DATA SECTION below:

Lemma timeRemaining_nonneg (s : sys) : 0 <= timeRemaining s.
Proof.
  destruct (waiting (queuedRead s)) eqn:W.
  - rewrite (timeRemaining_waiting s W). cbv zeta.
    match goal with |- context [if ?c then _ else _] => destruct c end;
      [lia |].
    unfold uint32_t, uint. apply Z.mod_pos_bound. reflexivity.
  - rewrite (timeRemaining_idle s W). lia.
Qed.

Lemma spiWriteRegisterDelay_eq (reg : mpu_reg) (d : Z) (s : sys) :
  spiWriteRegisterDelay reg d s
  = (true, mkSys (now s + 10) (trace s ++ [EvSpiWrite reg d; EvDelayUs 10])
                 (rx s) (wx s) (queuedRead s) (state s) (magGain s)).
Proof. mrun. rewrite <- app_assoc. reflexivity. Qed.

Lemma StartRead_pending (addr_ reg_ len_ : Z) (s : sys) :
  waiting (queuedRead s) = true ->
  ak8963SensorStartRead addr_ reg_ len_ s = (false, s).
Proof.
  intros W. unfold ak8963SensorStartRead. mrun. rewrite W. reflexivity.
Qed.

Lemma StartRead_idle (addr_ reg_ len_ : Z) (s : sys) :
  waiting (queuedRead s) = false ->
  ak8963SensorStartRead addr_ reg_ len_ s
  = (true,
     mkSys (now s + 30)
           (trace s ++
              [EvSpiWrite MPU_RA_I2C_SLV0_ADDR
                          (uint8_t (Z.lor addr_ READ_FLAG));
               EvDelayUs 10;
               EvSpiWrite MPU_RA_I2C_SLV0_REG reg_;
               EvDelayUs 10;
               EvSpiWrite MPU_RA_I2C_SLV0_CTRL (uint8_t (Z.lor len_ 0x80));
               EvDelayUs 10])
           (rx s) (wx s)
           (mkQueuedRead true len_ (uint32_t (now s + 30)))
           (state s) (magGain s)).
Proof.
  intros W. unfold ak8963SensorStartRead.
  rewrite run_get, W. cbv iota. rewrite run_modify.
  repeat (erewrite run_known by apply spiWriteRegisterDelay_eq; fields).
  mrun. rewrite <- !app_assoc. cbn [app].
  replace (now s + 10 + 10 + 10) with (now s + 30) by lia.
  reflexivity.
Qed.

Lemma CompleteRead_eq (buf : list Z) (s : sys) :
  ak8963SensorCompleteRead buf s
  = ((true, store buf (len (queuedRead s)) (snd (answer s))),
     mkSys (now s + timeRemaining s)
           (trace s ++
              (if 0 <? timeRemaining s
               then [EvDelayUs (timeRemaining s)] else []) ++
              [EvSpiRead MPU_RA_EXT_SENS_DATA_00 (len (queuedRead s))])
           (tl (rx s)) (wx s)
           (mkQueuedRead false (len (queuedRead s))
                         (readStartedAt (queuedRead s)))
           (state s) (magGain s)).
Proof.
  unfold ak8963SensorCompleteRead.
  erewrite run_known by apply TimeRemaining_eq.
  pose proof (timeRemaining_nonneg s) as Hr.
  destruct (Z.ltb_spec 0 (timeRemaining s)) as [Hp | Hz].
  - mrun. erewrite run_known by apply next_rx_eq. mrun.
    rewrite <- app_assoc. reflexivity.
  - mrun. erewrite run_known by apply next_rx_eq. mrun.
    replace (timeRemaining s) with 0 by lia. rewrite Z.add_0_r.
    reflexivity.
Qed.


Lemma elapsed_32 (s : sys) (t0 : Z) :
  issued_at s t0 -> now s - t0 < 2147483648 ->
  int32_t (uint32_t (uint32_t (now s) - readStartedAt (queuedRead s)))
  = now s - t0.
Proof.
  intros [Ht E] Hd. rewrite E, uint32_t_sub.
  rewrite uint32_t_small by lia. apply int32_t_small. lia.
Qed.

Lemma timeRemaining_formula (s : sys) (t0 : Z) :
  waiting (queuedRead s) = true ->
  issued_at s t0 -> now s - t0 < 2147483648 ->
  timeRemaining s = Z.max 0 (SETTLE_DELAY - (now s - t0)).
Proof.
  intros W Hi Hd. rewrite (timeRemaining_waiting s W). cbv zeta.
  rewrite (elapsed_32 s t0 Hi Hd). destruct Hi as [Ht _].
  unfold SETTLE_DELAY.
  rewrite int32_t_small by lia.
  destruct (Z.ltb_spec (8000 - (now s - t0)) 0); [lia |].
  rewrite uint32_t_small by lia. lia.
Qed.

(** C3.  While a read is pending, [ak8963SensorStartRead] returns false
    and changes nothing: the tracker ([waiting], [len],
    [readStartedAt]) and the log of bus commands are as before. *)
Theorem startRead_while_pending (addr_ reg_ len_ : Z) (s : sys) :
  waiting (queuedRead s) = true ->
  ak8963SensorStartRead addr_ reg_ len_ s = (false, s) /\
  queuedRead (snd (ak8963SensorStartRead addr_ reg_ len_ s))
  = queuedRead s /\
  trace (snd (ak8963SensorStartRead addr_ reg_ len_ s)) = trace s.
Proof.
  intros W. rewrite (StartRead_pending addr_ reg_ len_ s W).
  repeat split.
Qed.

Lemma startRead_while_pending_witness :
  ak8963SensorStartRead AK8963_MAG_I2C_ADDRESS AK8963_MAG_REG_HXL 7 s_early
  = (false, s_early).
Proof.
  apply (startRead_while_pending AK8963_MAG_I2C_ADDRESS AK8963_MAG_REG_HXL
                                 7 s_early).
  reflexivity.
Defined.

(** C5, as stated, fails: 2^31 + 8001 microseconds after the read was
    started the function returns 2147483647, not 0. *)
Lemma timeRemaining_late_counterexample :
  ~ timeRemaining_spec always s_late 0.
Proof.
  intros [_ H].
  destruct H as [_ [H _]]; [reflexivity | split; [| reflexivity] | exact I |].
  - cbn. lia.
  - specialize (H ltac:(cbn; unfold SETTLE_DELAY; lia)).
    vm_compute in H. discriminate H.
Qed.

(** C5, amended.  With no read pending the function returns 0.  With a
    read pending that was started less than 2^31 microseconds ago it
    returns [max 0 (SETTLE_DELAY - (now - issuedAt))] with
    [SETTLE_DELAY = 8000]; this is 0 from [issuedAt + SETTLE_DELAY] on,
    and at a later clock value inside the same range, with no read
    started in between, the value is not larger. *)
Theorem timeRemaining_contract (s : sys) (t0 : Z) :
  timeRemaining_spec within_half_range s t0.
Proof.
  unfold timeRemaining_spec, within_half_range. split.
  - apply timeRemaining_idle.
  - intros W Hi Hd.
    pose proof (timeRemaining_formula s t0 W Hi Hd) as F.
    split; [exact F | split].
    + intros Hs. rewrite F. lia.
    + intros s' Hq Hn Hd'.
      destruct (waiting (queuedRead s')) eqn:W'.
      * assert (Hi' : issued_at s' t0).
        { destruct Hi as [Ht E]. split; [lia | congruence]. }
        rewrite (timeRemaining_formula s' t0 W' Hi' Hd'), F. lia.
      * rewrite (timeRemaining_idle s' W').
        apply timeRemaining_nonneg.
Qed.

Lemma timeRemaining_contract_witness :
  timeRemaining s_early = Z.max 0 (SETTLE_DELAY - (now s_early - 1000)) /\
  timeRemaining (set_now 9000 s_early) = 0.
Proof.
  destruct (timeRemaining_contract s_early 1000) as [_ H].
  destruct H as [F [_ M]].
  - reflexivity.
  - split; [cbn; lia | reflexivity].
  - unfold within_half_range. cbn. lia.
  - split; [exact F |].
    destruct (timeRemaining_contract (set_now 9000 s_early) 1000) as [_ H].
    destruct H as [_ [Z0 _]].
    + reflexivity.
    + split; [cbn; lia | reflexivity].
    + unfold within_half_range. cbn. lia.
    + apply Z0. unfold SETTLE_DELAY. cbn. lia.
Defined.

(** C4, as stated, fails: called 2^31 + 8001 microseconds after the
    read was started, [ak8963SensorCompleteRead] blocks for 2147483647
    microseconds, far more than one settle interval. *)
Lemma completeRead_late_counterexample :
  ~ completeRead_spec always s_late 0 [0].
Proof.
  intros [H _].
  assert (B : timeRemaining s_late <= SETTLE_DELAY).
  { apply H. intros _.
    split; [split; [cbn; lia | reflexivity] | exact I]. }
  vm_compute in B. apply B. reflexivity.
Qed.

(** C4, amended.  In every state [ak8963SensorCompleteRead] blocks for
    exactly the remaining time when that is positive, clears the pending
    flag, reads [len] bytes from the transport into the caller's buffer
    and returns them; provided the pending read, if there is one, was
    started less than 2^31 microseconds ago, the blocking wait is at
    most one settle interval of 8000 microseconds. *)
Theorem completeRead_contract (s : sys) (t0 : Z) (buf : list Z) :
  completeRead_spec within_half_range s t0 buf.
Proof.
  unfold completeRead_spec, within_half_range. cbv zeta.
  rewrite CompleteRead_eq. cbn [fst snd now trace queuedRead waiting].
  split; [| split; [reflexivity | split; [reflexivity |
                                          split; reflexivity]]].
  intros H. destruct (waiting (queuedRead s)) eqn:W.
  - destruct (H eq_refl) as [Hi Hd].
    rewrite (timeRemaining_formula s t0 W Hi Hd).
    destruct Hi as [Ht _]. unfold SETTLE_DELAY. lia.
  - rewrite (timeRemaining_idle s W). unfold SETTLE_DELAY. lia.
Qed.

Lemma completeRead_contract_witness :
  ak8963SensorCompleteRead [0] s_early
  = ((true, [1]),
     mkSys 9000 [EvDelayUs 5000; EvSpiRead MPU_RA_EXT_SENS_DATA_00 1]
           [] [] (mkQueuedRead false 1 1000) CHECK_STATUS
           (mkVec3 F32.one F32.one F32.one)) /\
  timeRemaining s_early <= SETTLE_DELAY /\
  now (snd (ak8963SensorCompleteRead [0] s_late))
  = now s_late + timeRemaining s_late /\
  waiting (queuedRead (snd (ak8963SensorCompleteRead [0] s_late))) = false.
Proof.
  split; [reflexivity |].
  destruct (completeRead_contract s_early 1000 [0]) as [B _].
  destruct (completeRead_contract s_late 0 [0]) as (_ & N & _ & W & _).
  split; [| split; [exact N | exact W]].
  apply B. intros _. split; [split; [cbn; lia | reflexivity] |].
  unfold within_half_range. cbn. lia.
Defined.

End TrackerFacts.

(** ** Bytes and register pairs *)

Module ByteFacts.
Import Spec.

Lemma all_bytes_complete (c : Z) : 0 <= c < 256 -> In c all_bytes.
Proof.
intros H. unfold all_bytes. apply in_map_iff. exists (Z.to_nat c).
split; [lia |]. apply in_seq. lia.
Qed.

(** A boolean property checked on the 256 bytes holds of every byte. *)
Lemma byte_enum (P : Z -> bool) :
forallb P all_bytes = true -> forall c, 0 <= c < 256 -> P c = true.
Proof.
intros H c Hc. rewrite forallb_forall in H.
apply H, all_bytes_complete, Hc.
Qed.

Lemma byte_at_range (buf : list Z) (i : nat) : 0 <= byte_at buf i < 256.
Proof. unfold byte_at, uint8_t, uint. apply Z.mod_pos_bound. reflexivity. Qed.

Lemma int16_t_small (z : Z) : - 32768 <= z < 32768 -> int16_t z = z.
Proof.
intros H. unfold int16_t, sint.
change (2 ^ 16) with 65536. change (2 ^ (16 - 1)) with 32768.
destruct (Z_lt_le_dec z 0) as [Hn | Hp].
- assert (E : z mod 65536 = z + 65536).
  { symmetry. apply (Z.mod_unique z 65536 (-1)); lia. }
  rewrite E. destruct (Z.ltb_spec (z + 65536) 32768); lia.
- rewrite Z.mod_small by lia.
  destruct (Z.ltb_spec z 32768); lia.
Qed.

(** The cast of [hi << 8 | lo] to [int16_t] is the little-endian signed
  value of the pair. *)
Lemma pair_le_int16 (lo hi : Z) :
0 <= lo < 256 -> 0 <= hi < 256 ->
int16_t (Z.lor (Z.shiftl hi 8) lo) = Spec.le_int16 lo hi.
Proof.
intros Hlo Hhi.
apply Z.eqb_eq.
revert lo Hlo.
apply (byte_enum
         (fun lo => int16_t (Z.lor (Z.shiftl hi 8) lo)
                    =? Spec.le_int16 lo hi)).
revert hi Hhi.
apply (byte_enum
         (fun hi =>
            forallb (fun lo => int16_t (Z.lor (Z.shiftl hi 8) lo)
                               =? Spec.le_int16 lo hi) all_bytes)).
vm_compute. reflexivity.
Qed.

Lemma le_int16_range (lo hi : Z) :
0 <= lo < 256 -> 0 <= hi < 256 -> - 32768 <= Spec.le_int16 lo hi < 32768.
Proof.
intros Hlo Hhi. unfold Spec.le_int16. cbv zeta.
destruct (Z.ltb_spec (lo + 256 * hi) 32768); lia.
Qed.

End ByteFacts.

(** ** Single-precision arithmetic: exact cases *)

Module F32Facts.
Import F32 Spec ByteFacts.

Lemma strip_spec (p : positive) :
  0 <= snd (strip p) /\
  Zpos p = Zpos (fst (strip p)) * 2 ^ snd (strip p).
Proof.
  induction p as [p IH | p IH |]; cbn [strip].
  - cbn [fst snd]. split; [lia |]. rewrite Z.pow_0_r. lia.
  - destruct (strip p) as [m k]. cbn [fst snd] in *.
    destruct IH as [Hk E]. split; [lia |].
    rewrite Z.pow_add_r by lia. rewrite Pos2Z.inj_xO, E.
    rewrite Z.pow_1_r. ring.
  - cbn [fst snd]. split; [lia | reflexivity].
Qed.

End of DATA SECTION.
DATA SECTION below:

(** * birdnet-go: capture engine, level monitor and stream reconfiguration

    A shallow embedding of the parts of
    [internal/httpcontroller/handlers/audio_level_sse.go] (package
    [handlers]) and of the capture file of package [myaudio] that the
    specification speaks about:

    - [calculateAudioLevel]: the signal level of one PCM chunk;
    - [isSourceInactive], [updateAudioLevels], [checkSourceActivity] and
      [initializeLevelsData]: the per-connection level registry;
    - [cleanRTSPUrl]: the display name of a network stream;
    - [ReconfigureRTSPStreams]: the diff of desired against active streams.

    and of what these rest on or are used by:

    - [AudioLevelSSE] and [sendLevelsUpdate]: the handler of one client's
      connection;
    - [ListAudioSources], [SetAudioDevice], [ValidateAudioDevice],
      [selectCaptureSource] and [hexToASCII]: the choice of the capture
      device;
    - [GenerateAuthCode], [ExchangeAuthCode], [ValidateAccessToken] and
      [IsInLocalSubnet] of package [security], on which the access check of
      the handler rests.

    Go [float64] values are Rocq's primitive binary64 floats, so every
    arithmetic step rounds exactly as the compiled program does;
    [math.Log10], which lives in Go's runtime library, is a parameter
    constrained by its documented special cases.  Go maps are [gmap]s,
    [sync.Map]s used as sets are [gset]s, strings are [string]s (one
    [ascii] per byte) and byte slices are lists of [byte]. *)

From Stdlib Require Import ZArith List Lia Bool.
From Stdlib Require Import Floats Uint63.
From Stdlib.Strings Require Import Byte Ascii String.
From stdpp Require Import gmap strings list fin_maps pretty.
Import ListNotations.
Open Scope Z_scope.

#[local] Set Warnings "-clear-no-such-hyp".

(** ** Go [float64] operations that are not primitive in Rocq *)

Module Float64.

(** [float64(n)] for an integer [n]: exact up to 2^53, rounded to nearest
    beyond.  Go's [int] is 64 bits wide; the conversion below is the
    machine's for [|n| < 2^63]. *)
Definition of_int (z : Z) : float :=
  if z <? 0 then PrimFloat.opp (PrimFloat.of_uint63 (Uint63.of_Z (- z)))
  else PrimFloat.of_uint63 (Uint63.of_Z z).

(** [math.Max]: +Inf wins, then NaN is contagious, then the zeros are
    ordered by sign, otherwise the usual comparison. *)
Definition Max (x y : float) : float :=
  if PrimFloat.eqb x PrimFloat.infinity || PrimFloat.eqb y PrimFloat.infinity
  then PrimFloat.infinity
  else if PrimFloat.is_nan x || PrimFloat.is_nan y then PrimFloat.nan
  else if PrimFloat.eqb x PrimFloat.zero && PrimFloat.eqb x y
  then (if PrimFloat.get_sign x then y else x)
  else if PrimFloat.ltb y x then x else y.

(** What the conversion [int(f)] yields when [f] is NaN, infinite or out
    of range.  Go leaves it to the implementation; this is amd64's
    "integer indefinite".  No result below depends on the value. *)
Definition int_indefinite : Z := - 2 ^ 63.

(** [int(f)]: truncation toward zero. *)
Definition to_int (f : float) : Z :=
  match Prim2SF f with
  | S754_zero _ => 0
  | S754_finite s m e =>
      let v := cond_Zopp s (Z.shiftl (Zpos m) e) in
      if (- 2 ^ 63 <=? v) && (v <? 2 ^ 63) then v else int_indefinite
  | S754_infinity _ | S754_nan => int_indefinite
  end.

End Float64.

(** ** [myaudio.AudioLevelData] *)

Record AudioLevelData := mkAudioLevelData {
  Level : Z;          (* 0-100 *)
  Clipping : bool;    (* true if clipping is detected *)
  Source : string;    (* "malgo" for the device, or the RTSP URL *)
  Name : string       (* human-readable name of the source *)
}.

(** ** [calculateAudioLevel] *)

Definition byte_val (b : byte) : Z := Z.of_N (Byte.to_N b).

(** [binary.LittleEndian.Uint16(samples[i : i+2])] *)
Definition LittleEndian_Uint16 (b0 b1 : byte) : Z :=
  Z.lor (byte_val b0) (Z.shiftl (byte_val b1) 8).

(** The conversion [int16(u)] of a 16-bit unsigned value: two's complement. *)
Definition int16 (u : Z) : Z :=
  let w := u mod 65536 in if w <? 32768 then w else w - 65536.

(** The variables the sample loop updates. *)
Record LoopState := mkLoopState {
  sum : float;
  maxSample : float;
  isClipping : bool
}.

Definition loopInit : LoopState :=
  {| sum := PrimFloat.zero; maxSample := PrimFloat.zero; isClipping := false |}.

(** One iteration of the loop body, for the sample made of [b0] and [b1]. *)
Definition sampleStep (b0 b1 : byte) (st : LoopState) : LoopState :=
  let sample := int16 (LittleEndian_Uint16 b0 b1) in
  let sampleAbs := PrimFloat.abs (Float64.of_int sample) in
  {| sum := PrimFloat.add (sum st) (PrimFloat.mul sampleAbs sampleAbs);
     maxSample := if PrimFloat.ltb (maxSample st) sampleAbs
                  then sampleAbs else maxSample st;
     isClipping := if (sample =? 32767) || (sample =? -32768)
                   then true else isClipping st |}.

End of DATA SECTION.

▶ _TASK TO COMPLETE_
Looking at the entries, state how many lines hold the string "pose", with the number as the sole reply.

▶ _RESPONSE AREA_
2